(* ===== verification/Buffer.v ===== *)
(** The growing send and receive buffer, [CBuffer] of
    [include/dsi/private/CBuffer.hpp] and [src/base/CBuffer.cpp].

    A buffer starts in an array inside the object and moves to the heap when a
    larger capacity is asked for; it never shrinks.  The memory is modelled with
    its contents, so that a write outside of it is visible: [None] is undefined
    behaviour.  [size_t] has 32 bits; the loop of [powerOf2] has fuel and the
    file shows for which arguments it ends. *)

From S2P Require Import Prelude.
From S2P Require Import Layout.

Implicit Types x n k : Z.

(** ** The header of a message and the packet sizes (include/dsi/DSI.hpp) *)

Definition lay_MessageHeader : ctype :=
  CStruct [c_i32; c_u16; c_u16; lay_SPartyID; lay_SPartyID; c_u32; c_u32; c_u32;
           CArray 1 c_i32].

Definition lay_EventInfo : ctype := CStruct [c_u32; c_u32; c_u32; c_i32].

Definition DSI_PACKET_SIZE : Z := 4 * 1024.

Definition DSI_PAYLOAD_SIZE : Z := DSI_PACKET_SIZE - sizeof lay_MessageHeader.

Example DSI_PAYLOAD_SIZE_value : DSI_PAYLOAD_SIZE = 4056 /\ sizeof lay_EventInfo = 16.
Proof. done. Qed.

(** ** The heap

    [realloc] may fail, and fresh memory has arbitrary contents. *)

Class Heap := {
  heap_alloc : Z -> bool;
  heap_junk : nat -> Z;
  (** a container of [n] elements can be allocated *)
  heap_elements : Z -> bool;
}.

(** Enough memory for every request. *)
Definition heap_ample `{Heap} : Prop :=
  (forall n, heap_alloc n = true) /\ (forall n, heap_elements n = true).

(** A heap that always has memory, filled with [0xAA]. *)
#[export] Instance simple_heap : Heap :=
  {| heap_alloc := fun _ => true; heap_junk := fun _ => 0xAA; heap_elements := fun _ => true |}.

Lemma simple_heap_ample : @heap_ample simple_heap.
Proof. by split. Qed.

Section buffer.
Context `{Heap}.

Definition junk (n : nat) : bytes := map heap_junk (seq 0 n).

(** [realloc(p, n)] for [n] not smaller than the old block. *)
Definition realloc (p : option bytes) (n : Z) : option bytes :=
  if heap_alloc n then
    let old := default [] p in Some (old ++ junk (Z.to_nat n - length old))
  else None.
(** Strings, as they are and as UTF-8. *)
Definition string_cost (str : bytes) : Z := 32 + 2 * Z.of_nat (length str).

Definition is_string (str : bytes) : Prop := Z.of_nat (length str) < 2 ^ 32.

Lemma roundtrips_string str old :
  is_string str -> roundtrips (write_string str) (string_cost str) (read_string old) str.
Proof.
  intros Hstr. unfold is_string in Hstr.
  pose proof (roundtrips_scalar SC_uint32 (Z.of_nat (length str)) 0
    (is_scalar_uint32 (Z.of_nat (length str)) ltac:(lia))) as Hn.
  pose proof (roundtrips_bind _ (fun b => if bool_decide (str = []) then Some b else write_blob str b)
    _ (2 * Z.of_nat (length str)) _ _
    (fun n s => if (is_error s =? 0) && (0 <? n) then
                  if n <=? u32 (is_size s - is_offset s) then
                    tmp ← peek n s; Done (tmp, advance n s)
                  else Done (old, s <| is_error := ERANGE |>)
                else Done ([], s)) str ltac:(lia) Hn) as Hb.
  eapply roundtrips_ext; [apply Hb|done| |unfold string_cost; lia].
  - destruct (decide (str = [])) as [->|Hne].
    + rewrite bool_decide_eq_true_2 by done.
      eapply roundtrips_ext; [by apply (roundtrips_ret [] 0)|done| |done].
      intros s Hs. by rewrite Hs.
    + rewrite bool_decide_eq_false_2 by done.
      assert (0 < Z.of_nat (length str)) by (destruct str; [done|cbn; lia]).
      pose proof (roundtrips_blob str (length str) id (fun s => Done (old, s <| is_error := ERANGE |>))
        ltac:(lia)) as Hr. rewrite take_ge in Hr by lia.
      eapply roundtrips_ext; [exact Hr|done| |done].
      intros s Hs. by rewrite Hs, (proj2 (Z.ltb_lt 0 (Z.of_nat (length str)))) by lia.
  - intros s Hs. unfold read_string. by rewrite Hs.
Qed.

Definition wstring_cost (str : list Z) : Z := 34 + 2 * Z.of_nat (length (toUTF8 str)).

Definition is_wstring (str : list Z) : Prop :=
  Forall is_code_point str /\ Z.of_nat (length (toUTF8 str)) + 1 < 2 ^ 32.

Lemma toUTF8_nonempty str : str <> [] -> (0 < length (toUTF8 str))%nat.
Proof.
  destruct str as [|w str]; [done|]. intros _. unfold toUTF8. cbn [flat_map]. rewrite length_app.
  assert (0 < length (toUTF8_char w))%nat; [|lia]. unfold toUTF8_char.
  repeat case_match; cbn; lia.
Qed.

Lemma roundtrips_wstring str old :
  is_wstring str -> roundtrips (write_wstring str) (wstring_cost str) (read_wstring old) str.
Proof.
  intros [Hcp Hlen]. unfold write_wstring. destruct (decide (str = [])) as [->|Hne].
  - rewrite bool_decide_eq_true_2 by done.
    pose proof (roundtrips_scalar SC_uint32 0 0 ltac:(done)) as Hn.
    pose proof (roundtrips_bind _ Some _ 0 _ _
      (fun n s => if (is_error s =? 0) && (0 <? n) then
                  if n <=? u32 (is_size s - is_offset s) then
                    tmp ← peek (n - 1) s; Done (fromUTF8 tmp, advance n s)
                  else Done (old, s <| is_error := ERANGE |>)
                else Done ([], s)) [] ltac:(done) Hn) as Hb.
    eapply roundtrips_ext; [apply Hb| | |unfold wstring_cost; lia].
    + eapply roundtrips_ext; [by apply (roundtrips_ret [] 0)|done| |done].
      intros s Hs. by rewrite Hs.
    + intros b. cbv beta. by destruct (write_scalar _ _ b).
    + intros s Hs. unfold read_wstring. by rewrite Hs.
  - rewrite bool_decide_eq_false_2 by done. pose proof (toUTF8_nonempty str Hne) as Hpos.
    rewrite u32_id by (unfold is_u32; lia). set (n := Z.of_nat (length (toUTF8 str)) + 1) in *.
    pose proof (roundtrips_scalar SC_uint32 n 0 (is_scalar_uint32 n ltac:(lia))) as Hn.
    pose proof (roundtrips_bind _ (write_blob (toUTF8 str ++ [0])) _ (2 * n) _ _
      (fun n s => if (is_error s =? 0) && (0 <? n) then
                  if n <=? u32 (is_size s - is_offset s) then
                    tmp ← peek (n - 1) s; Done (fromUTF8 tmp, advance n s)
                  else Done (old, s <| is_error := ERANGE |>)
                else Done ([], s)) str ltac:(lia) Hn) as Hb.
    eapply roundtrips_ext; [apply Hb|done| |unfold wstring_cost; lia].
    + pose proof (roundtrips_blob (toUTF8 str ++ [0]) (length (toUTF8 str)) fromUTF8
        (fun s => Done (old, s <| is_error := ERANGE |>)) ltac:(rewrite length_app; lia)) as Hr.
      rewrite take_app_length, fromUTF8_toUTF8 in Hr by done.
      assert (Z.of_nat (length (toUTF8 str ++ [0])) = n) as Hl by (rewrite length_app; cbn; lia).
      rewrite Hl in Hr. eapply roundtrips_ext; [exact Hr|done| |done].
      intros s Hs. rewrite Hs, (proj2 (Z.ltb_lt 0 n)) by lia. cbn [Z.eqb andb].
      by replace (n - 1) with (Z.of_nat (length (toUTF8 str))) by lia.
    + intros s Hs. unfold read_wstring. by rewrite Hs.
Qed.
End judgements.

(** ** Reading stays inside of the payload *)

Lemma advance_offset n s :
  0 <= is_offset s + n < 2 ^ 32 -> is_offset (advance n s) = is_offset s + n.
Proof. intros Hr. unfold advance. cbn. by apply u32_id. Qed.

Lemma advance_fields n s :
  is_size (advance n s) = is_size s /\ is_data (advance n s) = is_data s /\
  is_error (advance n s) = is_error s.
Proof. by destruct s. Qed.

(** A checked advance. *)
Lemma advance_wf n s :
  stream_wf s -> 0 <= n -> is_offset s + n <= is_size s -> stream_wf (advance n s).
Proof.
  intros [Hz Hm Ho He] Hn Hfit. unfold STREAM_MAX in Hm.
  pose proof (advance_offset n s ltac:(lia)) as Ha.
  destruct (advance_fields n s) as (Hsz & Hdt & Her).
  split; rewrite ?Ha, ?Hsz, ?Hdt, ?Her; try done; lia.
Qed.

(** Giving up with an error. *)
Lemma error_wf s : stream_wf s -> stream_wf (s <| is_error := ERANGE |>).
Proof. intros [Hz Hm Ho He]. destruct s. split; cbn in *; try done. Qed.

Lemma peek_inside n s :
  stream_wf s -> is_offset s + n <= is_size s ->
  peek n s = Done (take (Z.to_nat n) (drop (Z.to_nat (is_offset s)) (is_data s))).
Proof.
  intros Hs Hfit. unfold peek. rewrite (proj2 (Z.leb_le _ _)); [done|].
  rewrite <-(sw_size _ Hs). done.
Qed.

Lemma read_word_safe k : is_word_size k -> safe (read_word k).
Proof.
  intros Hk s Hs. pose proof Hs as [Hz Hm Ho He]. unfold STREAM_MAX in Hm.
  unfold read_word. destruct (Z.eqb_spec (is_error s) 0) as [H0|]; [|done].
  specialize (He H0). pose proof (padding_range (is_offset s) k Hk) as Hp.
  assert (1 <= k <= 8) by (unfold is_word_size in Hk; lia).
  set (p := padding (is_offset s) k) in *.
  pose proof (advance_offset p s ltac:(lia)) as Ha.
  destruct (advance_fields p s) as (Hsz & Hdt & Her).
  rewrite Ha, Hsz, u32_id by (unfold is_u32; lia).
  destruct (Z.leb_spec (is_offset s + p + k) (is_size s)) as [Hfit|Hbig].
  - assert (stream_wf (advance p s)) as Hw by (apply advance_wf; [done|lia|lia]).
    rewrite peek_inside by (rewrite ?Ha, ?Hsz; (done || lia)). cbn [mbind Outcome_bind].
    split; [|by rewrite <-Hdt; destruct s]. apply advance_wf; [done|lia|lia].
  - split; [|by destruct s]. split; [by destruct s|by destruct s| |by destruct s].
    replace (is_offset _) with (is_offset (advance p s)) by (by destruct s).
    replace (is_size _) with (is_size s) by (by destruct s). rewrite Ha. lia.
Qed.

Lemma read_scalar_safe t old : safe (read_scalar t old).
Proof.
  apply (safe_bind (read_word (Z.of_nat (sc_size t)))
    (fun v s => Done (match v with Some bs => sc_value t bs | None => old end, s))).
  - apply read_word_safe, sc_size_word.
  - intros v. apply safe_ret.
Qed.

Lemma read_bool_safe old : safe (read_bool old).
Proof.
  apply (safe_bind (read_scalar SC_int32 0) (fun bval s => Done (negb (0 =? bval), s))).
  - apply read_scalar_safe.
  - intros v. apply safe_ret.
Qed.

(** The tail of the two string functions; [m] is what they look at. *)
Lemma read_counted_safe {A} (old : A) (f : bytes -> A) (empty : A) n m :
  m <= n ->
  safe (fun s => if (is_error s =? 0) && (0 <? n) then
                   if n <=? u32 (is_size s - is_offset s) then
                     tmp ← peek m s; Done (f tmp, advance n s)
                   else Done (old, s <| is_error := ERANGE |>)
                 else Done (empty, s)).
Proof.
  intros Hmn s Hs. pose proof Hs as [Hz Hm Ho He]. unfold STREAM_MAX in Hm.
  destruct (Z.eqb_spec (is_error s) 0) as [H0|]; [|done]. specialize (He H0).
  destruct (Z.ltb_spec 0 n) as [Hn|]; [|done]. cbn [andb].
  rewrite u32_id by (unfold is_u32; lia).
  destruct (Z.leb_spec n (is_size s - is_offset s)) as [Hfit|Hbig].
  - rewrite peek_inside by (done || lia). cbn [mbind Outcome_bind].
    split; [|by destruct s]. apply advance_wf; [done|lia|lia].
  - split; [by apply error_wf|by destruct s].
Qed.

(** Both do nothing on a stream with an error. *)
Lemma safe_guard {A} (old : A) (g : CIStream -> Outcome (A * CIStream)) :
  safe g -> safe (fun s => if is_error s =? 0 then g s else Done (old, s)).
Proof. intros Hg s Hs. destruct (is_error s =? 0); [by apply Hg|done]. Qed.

◇ ◇ ◇ ◇

*What to work on:*
Transcribe the lines from the first line of the records through the line that contains "Implicit Types x n k : Z.", both included, and add nothing else.

*Exercise solution:*
(* ===== verification/Buffer.v ===== *)
(** The growing send and receive buffer, [CBuffer] of
    [include/dsi/private/CBuffer.hpp] and [src/base/CBuffer.cpp].

    A buffer starts in an array inside the object and moves to the heap when a
    larger capacity is asked for; it never shrinks.  The memory is modelled with
    its contents, so that a write outside of it is visible: [None] is undefined
    behaviour.  [size_t] has 32 bits; the loop of [powerOf2] has fuel and the
    file shows for which arguments it ends. *)

From S2P Require Import Prelude.
From S2P Require Import Layout.

Implicit Types x n k : Z.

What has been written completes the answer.